What is the nature of Christian ministry? What forms of ministry will best serve the mission of the Church in the world today? How can this Church in all its expressions work together for ministry? These are the questions before the Evangelical Lutheran Church in America today. They arise out of three contexts: 1) the formation of this church in 1988, 2) the changing world in which the Church serves, and 3) the ecumenical relationships this church has with other churches. The first context is the uniting of three closely related but not identical Lutheran church bodies — The American Lutheran Church (ALC), the Association of Evangelical Lutheran Churches (AELC), and the Lutheran Church in America (LCA). All three had identical patterns for ministry by ordained pastors. The other forms of ministry were not identical in the past — ALC commissioned church staff, AELC deaconesses and deacons, ALC and LCA deaconesses, AELC commissioned teachers, and LCA lay professional leaders, together with interim ELCA associates in ministry. Should these be retained, combined, or replaced? The second context is the world in which the Evangelical Lutheran Church in America is called to serve today and in the coming years. This context is global in scope and is oriented toward the present and the future. What forms of ministry will this church require to serve its mission from God most faithfully and effectively today and in the years to come? The third context is the need for shared witness among the Christian churches throughout the world. To what extent can officially recognized forms of ministry structured according to churchwide standards contribute to or detract from that common mission? These questions reflect the challenge and opportunity for renewal in ministry before us.
The Constitutional Mandate
This report and its recommendations are directed at fulfilling the mandate which this church established in 1988. They are not an attempt to answer every important question about ministry which faces the Church. From its beginning, the Study of Ministry has been charged by continuing resolution 10.1l.A87 of the Constitution of the Evangelical Lutheran Church in America:
During the same period of 1988-1994, this church shall engage in an intensive study of the nature of ministry, leading to decisions regarding appropriate forms of ministry that will enable this church to fulfill its mission. During the course of such study, special attention shall be given to: 1) the tradition of the Lutheran Church; 2) the possibility of articulating a Lutheran understanding and adaptation of the threefold ministerial office of bishop, pastor, and deacon and its ecumenical implication; and 3) the appropriate forms of lay ministries to be officially recognized and certified by this church, including criteria for certification, relation to synods, and discipline.

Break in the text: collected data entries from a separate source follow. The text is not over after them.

(* ===== verification/AvrString.v ===== *)
(** * The string functions of the AVR (include/avr/string.h, include/avr/memory.h)

    The same functions as in CString.v in the assembly code of the AVR: sixteen-bit
    pointers in register pairs, eight-bit data.  [P0], [P1] and [P2] are the pairs of
    the operands [%a0], [%a1] and [%a2], [count] the pair of the operand [n], [tmp] is
    [__tmp_reg__] and [res] the eight-bit result operand. *)

From stdpp Require Import base list gmap fin_maps strings.
From Stdlib Require Import ZArith Lia.
From S2P Require Import Prelude Membuf NetbufMem Ip Parts Asm I386 CString.
Open Scope Z_scope.

Module Avr.

Inductive pair := P0 | P1 | P2 | Count.

#[export] Instance pair_eq_dec : EqDecision pair.
Proof. solve_decision. Defined.

Record cpu := Avr_ {
  pc : nat;
  p0 : Z; p1 : Z; p2 : Z; count : Z;
  tmp : Z; res_ : Z;
  zf : bool; cf : bool;
  sram : mem }.

#[export] Instance eta_avr : Eta cpu := fun s =>
  Avr_ (pc s) (p0 s) (p1 s) (p2 s) (count s) (tmp s) (res_ s) (zf s) (cf s) (sram s).

Definition get (r : pair) (s : cpu) : Z := match r with P0 => p0 s | P1 => p1 s | P2 => p2 s | Count => count s end.
Definition set (r : pair) (v : Z) (s : cpu) : cpu :=
  match r with P0 => s <| p0 := v |> | P1 => s <| p1 := v |> | P2 => s <| p2 := v |> | Count => s <| count := v |> end.

Inductive insn :=
  | ld (r : pair)            (* ld __tmp_reg__, r+ *)
  | ldr (r : pair)           (* ld %0, r+ *)
  | st (r : pair)            (* st r+, __tmp_reg__ *)
  | tst                      (* tst __tmp_reg__ *)
  | sub                      (* sub %0, __tmp_reg__ *)
  | cp (c : Z)               (* cp __tmp_reg__, c *)
  | ldi (imm : Z)            (* ldi %0, imm *)
  | ldi_pair (imm : Z) (r : pair)   (* ldi %A, lo; ldi %B, hi *)
  | mov (dst src : pair)     (* mov %A, %A; mov %B, %B *)
  | sbiw (r : pair)          (* sbiw r, 1 *)
  | brne (l : nat) | breq (l : nat) | brcc (l : nat).

Definition next (s : cpu) : cpu := s <| pc := S (pc s) |>.
Definition goto (b : bool) (l : nat) (s : cpu) : cpu := if b then s <| pc := l |> else next s.
Definition bump (r : pair) (s : cpu) : cpu := set r (u16 (get r s + 1)) s.

Definition exec (i : insn) (s : cpu) : cpu :=
  match i with
  | ld r => next (bump r (s <| tmp := load8 (sram s) (get r s) |>))
  | ldr r => next (bump r (s <| res_ := load8 (sram s) (get r s) |>))
  | st r => next (bump r (s <| sram := store8 (sram s) (get r s) (tmp s) |>))
  | tst => next (s <| zf := tmp s =? 0 |>)
  | sub => next (s <| res_ := u8 (res_ s - tmp s) |> <| zf := res_ s =? tmp s |> <| cf := res_ s <? tmp s |>)
  | cp c => next (s <| zf := tmp s =? c |> <| cf := tmp s <? c |>)
  | ldi imm => next (s <| res_ := imm |>)
  | ldi_pair imm r => next (set r imm s)
  | mov dst src => next (set dst (get src s) s)
  | sbiw r => let v := u16 (get r s - 1) in next (set r v s <| zf := v =? 0 |> <| cf := get r s <? 1 |>)
  | brne l => goto (negb (zf s)) l s
  | breq l => goto (zf s) l s
  | brcc l => goto (negb (cf s)) l s
  end.

#[export] Instance avr : Machine cpu insn := {| next_insn := pc; exec_insn := exec |}.

(** ** The code *)

Definition strlen_code : list insn := [ld P0; tst; brne 0].
Definition strlen_args (s : Z) (c : cpu) : cpu := c <| pc := 0%nat |> <| p0 := s |>.
(** [return (--t) - s]. *)
Definition strlen_result (s : Z) (t : cpu) : Z := u16 (p0 t - 1 - s).

Definition strcpy_code : list insn := [ld P1; st P0; tst; brne 0].
Definition strcpy_args (dest src : Z) (c : cpu) : cpu := c <| pc := 0%nat |> <| p0 := dest |> <| p1 := src |>.

(** The code is inside [if (n)]. *)
Definition strncpy_code (n : Z) : list insn := if n =? 0 then [] else [ld P1; st P0; sbiw Count; breq 6; tst; brne 0].
Definition strncpy_args (dest src n : Z) (c : cpu) : cpu :=
  c <| pc := 0%nat |> <| p0 := dest |> <| p1 := src |> <| count := n |>.

Definition strcat_code : list insn := [ld P1; tst; brne 0; sbiw P1; ld P0; st P1; tst; brne 4].
Definition strcat_args (dest src : Z) (c : cpu) : cpu := c <| pc := 0%nat |> <| p1 := dest |> <| p0 := src |>.

Definition strncat_code (n : Z) : list insn :=
  if n =? 0 then []
  else [ld P1; tst; brne 0; sbiw P1; ld P0; st P1; sbiw Count; breq 10; tst; brne 4].
Definition strncat_args (dest src n : Z) (c : cpu) : cpu :=
  c <| pc := 0%nat |> <| p1 := dest |> <| p0 := src |> <| count := n |>.

Definition strcmp_code : list insn := [ld P2; ldr P1; sub; brne 6; tst; brne 0; brcc 8; ldi 0xff].
Definition strcmp_args (s1 s2 : Z) (c : cpu) : cpu := c <| pc := 0%nat |> <| p1 := s1 |> <| p2 := s2 |>.

(** With [n = 0] the result is not set. *)
Definition strncmp_code (n : Z) : list insn :=
  if n =? 0 then []
  else [ld P2; ldr P1; sub; brne 10; sbiw Count; breq 8; tst; brne 0; brcc 10; ldi 0xff].
Definition strncmp_args (s1 s2 n : Z) (c : cpu) : cpu :=
  c <| pc := 0%nat |> <| p1 := s1 |> <| p2 := s2 |> <| count := n |>.

Definition strchr_code (ch : Z) : list insn := [ld P0; cp ch; breq 6; tst; brne 0; ldi_pair 1 P0; sbiw P0].
Definition strchr_args (s : Z) (c : cpu) : cpu := c <| pc := 0%nat |> <| p0 := s |>.

Definition strrchr_code (ch : Z) : list insn := [ld P0; cp ch; brne 4; mov P1 P0; tst; brne 0].
Definition strrchr_args (s : Z) (c : cpu) : cpu := c <| pc := 0%nat |> <| p0 := s |> <| p1 := 1 |>.
(** [return --ret]. *)
Definition strrchr_result (t : cpu) : Z := u16 (p1 t - 1).

Definition memcpy_code (n : Z) : list insn := if n =? 0 then [] else [ld P0; st P1; sbiw Count; brne 0].
Definition memcpy_args (dest src n : Z) (c : cpu) : cpu :=
  c <| pc := 0%nat |> <| p0 := src |> <| p1 := dest |> <| count := n |>.

End Avr.

Module AvrFacts.
Import Avr.

Lemma avr_step (p : list insn) s i t : p !! pc s = Some i -> finishes p (exec i s) t -> finishes p s t.
Proof. exact (finishes_step p s i t). Qed.

Lemma avr_leads (p : list insn) s i s' : p !! pc s = Some i -> leads p (exec i s) s' -> leads p s s'.
Proof. exact (leads_step p s i s'). Qed.

Lemma avr_end (p : list insn) s n : pc s = n -> p !! n = None -> finishes p s s.
Proof. intros <-. exact (finishes_end p s). Qed.

Ltac fields := cbn [pc p0 p1 p2 count tmp res_ zf cf sram] in *.
Ltac avr := cbv [exec next goto bump get set pc p0 p1 p2 count tmp res_ zf cf sram setter]; fields.
Tactic Notation "asm" integer(k) := do k (eapply avr_step; [reflexivity|]; avr).
Tactic Notation "asml" integer(k) := do k (eapply avr_leads; [first [reflexivity|eassumption]|]; avr).
Ltac finish := cbn [negb]; by eapply avr_end; [reflexivity|].

(** The source and the destination of a copy. *)
Definition copy_pairs (rs rd : pair) : Prop := rs = P1 /\ rd = P0 \/ rs = P0 /\ rd = P1.

(** [ld; st; tst; brne] at [k]. *)
Lemma avr_copy_loop p k rs rd l :
  copy_pairs rs rd ->
  p !! k = Some (ld rs) -> p !! (1 + k)%nat = Some (st rd) -> p !! (2 + k)%nat = Some tst -> p !! (3 + k)%nat = Some (brne k) ->
  forall s, pc s = k -> cstring (sram s) (get rs s) l -> 0 <= get rs s -> 0 <= get rd s ->
  let n := Z.of_nat (length l) + 1 in
  get rs s + n < 2 ^ 16 -> get rd s + n < 2 ^ 16 -> get rd s + n <= get rs s \/ get rs s + n <= get rd s ->
  exists s', leads p s s' /\ pc s' = (4 + k)%nat /\ sram s' = store_list (sram s) (get rd s) (l ++ [0]).
Proof.
  intros [[-> ->]|[-> ->]] E0 E1 E2 E3; cbn [get]; induction l as [|b l IH];
    intros [pc0 a0 a1 a2 w tm r fz fc m] Hpc Hs H0 H1 H2 H3 Hd; fields; subst pc0; cbn [cstring length app store_list] in *.
  1,3: eexists; split; [asml 4; rewrite Hs; apply leads_refl|done].
  all: destruct Hs as (Hb & Hb0 & Hs); edestruct IH as (s' & Hl & Hpc' & Hm);
    lazymatch goal with _ : leads _ _ s' |- _ => idtac | _ => shelve end.
  all: exists s'; split; [asml 4; rewrite Hb, (proj2 (Z.eqb_neq b 0)) by done; exact Hl|split; [exact Hpc'|]];
    rewrite Hm; fields; by rewrite ?Hb, u16_small by lia.
  Unshelve. all: fields; rewrite ?u16_small by lia; try lia; try done; try (apply cstring_store; [done|lia]).
Qed.

(** [ld; tst; brne] at [0]: the pointer ends behind the zero. *)
Lemma avr_scan_loop p r l :
  (r = P0 \/ r = P1) -> p !! 0%nat = Some (ld r) -> p !! 1%nat = Some tst -> p !! 2%nat = Some (brne 0) ->
  forall s, pc s = 0%nat -> cstring (sram s) (get r s) l -> 0 <= get r s -> get r s + Z.of_nat (length l) + 1 < 2 ^ 16 ->
  exists s', leads p s s' /\ pc s' = 3%nat /\ sram s' = sram s /\ get r s' = get r s + Z.of_nat (length l) + 1
    /\ (if bool_decide (r = P0) then p1 s' = p1 s else p0 s' = p0 s) /\ count s' = count s.
Proof.
  intros [-> | ->] E0 E1 E2; cbn [get]; induction l as [|b l IH]; intros [pc0 a0 a1 a2 w tm r fz fc m] Hpc Hs H0 H1;
    fields; subst pc0; cbn [cstring length] in *.
  1,3: eexists; split; [asml 3; rewrite Hs; apply leads_refl|]; fields; cbn; rewrite u16_small by lia; split_and!; (done || lia).
  all: destruct Hs as (Hb & Hb0 & Hs); edestruct IH as (s' & Hl & Hpc' & Hm & Hp & Ho & Hc);
    lazymatch goal with _ : leads _ _ s' |- _ => idtac | _ => shelve end.
  all: exists s'; split; [asml 3; rewrite Hb, (proj2 (Z.eqb_neq b 0)) by done; exact Hl|split; [exact Hpc'|]];
    rewrite Hm, Hp, Hc; fields; cbn in Ho |- *; rewrite u16_small by lia; split_and!; (done || lia).
  Unshelve. all: fields; rewrite ?u16_small by lia; try lia; done.
Qed.

(** [ld; st; sbiw; breq; tst; brne] at [k], with a count of at least one. *)
Lemma avr_bounded_loop p k rs rd l :
  copy_pairs rs rd ->
  p !! k = Some (ld rs) -> p !! (1 + k)%nat = Some (st rd) -> p !! (2 + k)%nat = Some (sbiw Count) ->
  p !! (3 + k)%nat = Some (breq (6 + k)) -> p !! (4 + k)%nat = Some tst -> p !! (5 + k)%nat = Some (brne k) ->
  forall s n, pc s = k -> cstring (sram s) (get rs s) l -> 0 <= get rs s -> 0 <= get rd s ->
  count s = Z.of_nat (S n) -> Z.of_nat (S n) < 2 ^ 16 ->
  let w := copied (S n) l in
  let z := Z.of_nat (length l) + 1 in
  get rs s + z < 2 ^ 16 -> get rd s + Z.of_nat (length w) < 2 ^ 16 ->
  get rd s + Z.of_nat (length w) <= get rs s \/ get rs s + z <= get rd s ->
  exists s', leads p s s' /\ pc s' = (6 + k)%nat /\ sram s' = store_list (sram s) (get rd s) w.
Proof.
  intros [[-> ->]|[-> ->]] E0 E1 E2 E3 E4 E5; cbn [get]; induction l as [|b l IH];
    intros [pc0 a0 a1 a2 w0 tm r fz fc m] n Hpc Hs H0 H1 Hn Hn16 H2 H3 Hd; fields; subst pc0 w0;
    cbn [cstring] in Hs.
  1,3: change (copied (S n) []) with [0] in *; destruct n as [|n];
    [eexists; split; [asml 4; apply leads_refl|fields; by rewrite ?Hs]|
     eexists; split; [asml 3; rewrite (u16_small (Z.of_nat _ - 1)) by lia; asml 1; rewrite (proj2 (Z.eqb_neq (Z.of_nat (S (S n)) - 1) 0)) by lia;
       asml 2; rewrite Hs; apply leads_refl|fields; by rewrite ?Hs]].
  all: destruct Hs as (Hb & Hb0 & Hs); fold cstring in Hs; pose proof (copied_length n l) as [Hw1 Hw2];
    change (copied (S n) (b :: l)) with (b :: copied n l) in *; cbn [length] in *; destruct n as [|n].
  1,3: eexists; split; [asml 4; apply leads_refl|fields; by rewrite ?Hb].
  all: edestruct IH as (s' & Hl & Hpc' & Hm); lazymatch goal with _ : leads _ _ s' |- _ => idtac | _ => shelve end.
  all: exists s'; split; [asml 3; rewrite (u16_small (Z.of_nat _ - 1)) by lia; asml 1; rewrite (proj2 (Z.eqb_neq (Z.of_nat (S (S n)) - 1) 0)) by lia;
      asml 2; rewrite Hb, (proj2 (Z.eqb_neq b 0)) by done; replace (Z.of_nat (S (S n)) - 1) with (Z.of_nat (S n)) by lia; exact Hl|
      split; [exact Hpc'|]]; rewrite Hm; fields; by rewrite ?Hb, u16_small by lia.
  Unshelve. all: fields; rewrite ?u16_small by lia; try lia; try done; try (apply cstring_store; [done|lia]).
Qed.
(* ===== verification/I386Switch.v ===== *)
(** * Context switch of the i386
    (src/lib/context/i386/context_switch.h, context_enter.h, context_enter.S, trap.c)

    The switch of a context on the registers and the memory: the frame
    [isr_context_switch()] leaves on the stack, the frames [context_init()] builds, the
    entry of a new context, and the use of the floating point unit.  [isr_context_switch()]
    is compiled with a frame pointer, as [csf_ebp_saved] has it: it is entered with
    [pushl %ebp; movl %esp, %ebp] and left with [leave; ret]. *)

From stdpp Require Import base list gmap.
From Stdlib Require Import ZArith Lia.
From S2P Require Import Prelude Membuf NetbufMem Ip Asm I386 Switch.
Open Scope Z_scope.

Module I386Switch.

(** ** The processor with its control register and floating point unit *)

Definition CR0_EM : Z := 0x4.

(** [cc_flags]. *)
Definition CC_FPU_SAVED : Z := 1.
Definition CC_FPU_USED : Z := 2.

(** [struct cpu_context], the first field of [struct context]. *)
Definition cc_esp (c : Z) : Z := c.
Definition cc_fpu (c : Z) : Z := c + 4.
Definition cc_flags (c : Z) : Z := c + 112.

(** [struct i386_fpu] is 27 words. *)
Definition fpu_words : nat := 27.

Record board := Board { core : cpu; cr0 : Z; fpu : list Z }.

#[export] Instance eta_board : Eta board := fun b => Board (core b) (cr0 b) (fpu b).

Definition on_core (f : cpu -> cpu) (b : board) : board := b <| core := f (core b) |>.
Definition on_ram (f : mem -> mem) : board -> board := on_core (fun s => s <| ram := f (ram s) |>).

Fixpoint store_words (m : mem) (a : Z) (ws : list Z) : mem :=
  match ws with [] => m | w :: ws => store_words (store32 m a w) (a + 4) ws end.
Definition load_words (m : mem) (a : Z) (n : nat) : list Z := (fun i => load32 m (a + 4 * i)) <$> seqZ 0 (Z.of_nat n).

(** [finit]: control, status and tag word; the registers are marked empty. *)
Definition finit (b : board) : board := b <| fpu := [0x37f; 0; 0xffff; 0; 0; 0; 0] ++ drop 7 (fpu b) |>.
(** [fnsave] writes the state and initializes the unit. *)
Definition fnsave (a : Z) (b : board) : board := finit (on_ram (fun m => store_words m a (fpu b)) b).
Definition frstor (a : Z) (b : board) : board := b <| fpu := load_words (ram (core b)) a fpu_words |>.
(** [fnclex] clears the exception flags of the status word. *)
Definition fnclex (b : board) : board :=
  match fpu b with cw :: sw :: f => b <| fpu := cw :: Z.land sw 0x7f00 :: f |> | _ => b end.

Definition get_cr0 (b : board) : Z := cr0 b.
Definition set_cr0 (v : Z) (b : board) : board := b <| cr0 := v |>.

Definition flag_set (c f : Z) (b : board) : bool := negb (Z.land (load8 (ram (core b)) (cc_flags c)) f =? 0).

(** The first part of [context_switch_prologue()]. *)
Definition fpu_switch (c : Z) (b : board) : board :=
  if flag_set c CC_FPU_USED b then
    let b := fnsave (cc_fpu c) b in
    let b := on_ram (fun m => store8 m (cc_flags c) (Z.land (load8 m (cc_flags c)) (Z.lnot CC_FPU_USED))) b in
    set_cr0 (Z.lor (get_cr0 b) CR0_EM) b
  else b.

Definition context_switch_prologue (c : Z) (b : board) : board :=
  on_core (execs [pushl EDI; pushl ESI; pushl EBP; pushl EBX; movl_esp_to (cc_esp c)]) (fpu_switch c b).

Definition context_switch_epilogue (c : Z) : board -> board :=
  on_core (execs [movl_to_esp (cc_esp c); popl EBX; popl EBP; popl ESI; popl EDI]).

(** [isr_context_switch()] called with return address [r], up to the [startup] mark and
    from there. *)
Definition switch_out (c r : Z) (b : board) : board :=
  context_switch_prologue c (on_core (execs [pushi r; pushl EBP; movl ESP EBP]) b).
Definition switch_in (c : Z) (b : board) : board := on_core (execs [leave; ret]) (context_switch_epilogue c b).

(** ** A new context *)

(** [struct context_switch_frame] and [struct context_enter_frame]. *)
Definition csf_ebx : Z := 0.
Definition csf_ebp : Z := 4.
Definition csf_esi : Z := 8.
Definition csf_edi : Z := 12.
Definition csf_ebp_saved : Z := 16.
Definition csf_eip : Z := 20.
Definition csf_size : Z := 24.

Definition cef_eip : Z := 0.
Definition cef_cs : Z := 4.
Definition cef_eflags : Z := 8.
Definition cef_fn_ret_addr : Z := 12.
Definition cef_arg : Z := 16.
Definition cef_size : Z := 20.

Definition context_enter_frame_build (cef fn arg : Z) (m : mem) : mem :=
  let m := store16 m (cef + cef_cs) 0x10 in
  let m := store32 m (cef + cef_eip) fn in
  let m := store32 m (cef + cef_eflags) F_IF in
  store32 m (cef + cef_arg) arg.

Section enter.
(** The address of [context_enter]. *)
Variable context_enter : Z.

In addition, the proposal developed by the Division for Ministry [now the Vocation and Education unit] and approved by the Church Council of the ELCA (July 1988) added specific consideration of the ministry of all the baptized people of God to the scope of the study.
This study has been broadly consultative. Church-wide hearings (1989) and forums (1991) were conducted to give concerned members of this church direct access to task force members. Regular reports from the task force to all rostered persons and others interested in the process have been distributed. Consultations with a wide variety of experts and those most directly affected by the study, persons rostered in previous churches, were held. The preliminary report of the task force (1991) was distributed to more than thirty thousand persons. Each person receiving a copy was invited to share his or her response with the task force. Seminary faculties and other teaching theologians have been invited to contribute and respond to task force work. Preliminary recommendations from the task force have been available to the church within weeks of the time they were made by the task force, beginning in January of 1992. Task force members and the director have been available for presentations and consultation with interested groups throughout the process. (A fuller account of the process employed for the study is found in Appendix A .)
Part I of this report is a study of ministry which provides a context and foundation for Part II which sets forth rationale and specific recommendations on ministry within this church.